_Aim of the exercise_:
Look below for the line containing "Definition init_client (v"; from there through the line containing "Definition client_set (t", both lines included, please set down each line exactly and nothing else.

[Stored data]

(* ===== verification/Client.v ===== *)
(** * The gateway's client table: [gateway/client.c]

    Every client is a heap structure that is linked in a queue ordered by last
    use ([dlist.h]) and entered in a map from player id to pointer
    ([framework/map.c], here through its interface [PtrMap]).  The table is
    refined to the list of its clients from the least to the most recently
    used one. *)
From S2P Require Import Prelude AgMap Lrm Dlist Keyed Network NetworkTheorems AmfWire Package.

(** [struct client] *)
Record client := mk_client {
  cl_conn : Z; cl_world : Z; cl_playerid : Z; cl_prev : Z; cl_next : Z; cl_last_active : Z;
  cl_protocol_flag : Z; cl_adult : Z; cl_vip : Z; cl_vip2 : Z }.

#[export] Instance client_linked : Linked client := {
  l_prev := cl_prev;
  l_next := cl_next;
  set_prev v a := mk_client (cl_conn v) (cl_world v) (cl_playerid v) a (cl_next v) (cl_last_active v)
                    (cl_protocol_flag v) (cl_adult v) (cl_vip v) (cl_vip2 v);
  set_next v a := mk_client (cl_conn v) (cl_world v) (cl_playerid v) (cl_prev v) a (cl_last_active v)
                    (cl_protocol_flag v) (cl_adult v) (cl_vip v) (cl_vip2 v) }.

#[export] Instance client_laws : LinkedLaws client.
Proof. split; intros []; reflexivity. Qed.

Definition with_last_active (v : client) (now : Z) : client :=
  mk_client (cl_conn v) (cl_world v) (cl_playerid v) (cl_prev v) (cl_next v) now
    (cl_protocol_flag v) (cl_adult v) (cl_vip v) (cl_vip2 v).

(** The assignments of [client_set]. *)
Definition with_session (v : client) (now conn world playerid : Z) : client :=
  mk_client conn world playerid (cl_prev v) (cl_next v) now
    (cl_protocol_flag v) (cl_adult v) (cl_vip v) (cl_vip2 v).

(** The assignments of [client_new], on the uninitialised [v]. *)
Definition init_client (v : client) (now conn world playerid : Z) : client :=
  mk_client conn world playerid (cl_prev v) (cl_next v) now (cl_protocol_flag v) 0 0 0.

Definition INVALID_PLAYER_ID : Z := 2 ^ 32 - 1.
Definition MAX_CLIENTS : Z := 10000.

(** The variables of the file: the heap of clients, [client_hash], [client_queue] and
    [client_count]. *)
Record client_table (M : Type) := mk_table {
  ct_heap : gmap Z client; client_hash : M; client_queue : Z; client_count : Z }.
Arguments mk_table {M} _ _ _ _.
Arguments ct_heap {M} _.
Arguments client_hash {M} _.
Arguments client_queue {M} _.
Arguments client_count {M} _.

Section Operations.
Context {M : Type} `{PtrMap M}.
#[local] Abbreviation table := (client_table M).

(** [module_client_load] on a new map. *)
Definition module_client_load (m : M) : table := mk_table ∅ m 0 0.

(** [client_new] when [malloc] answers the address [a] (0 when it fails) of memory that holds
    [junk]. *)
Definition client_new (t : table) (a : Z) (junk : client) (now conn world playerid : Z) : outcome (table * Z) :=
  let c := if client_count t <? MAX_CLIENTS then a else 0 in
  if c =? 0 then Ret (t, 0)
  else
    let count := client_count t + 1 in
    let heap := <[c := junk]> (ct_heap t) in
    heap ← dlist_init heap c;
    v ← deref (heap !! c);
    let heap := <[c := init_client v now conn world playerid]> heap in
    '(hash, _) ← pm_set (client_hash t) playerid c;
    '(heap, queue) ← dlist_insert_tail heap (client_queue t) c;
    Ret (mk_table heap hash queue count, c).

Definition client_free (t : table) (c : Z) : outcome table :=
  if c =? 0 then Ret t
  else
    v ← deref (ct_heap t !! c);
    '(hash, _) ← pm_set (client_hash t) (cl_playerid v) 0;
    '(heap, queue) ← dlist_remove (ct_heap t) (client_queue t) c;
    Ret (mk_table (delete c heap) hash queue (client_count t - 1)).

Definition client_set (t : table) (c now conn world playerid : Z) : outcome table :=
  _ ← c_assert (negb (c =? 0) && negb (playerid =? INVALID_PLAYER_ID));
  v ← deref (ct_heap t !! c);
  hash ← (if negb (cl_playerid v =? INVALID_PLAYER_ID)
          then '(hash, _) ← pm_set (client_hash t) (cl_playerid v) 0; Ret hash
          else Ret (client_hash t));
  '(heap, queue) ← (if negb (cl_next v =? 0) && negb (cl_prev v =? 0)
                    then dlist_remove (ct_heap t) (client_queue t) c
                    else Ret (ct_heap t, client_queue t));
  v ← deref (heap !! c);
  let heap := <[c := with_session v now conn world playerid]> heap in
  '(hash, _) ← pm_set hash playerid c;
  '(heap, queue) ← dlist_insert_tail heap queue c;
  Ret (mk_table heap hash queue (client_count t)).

_Result_:
Definition init_client (v : client) (now conn world playerid : Z) : client :=
  mk_client conn world playerid (cl_prev v) (cl_next v) now (cl_protocol_flag v) 0 0 0.

Definition INVALID_PLAYER_ID : Z := 2 ^ 32 - 1.
Definition MAX_CLIENTS : Z := 10000.

(** The variables of the file: the heap of clients, [client_hash], [client_queue] and
    [client_count]. *)
Record client_table (M : Type) := mk_table {
  ct_heap : gmap Z client; client_hash : M; client_queue : Z; client_count : Z }.
Arguments mk_table {M} _ _ _ _.
Arguments ct_heap {M} _.
Arguments client_hash {M} _.
Arguments client_queue {M} _.
Arguments client_count {M} _.

Section Operations.
Context {M : Type} `{PtrMap M}.
#[local] Abbreviation table := (client_table M).

(** [module_client_load] on a new map. *)
Definition module_client_load (m : M) : table := mk_table ∅ m 0 0.

(** [client_new] when [malloc] answers the address [a] (0 when it fails) of memory that holds
    [junk]. *)
Definition client_new (t : table) (a : Z) (junk : client) (now conn world playerid : Z) : outcome (table * Z) :=
  let c := if client_count t <? MAX_CLIENTS then a else 0 in
  if c =? 0 then Ret (t, 0)
  else
    let count := client_count t + 1 in
    let heap := <[c := junk]> (ct_heap t) in
    heap ← dlist_init heap c;
    v ← deref (heap !! c);
    let heap := <[c := init_client v now conn world playerid]> heap in
    '(hash, _) ← pm_set (client_hash t) playerid c;
    '(heap, queue) ← dlist_insert_tail heap (client_queue t) c;
    Ret (mk_table heap hash queue count, c).

Definition client_free (t : table) (c : Z) : outcome table :=
  if c =? 0 then Ret t
  else
    v ← deref (ct_heap t !! c);
    '(hash, _) ← pm_set (client_hash t) (cl_playerid v) 0;
    '(heap, queue) ← dlist_remove (ct_heap t) (client_queue t) c;
    Ret (mk_table (delete c heap) hash queue (client_count t - 1)).

Definition client_set (t : table) (c now conn world playerid : Z) : outcome table :=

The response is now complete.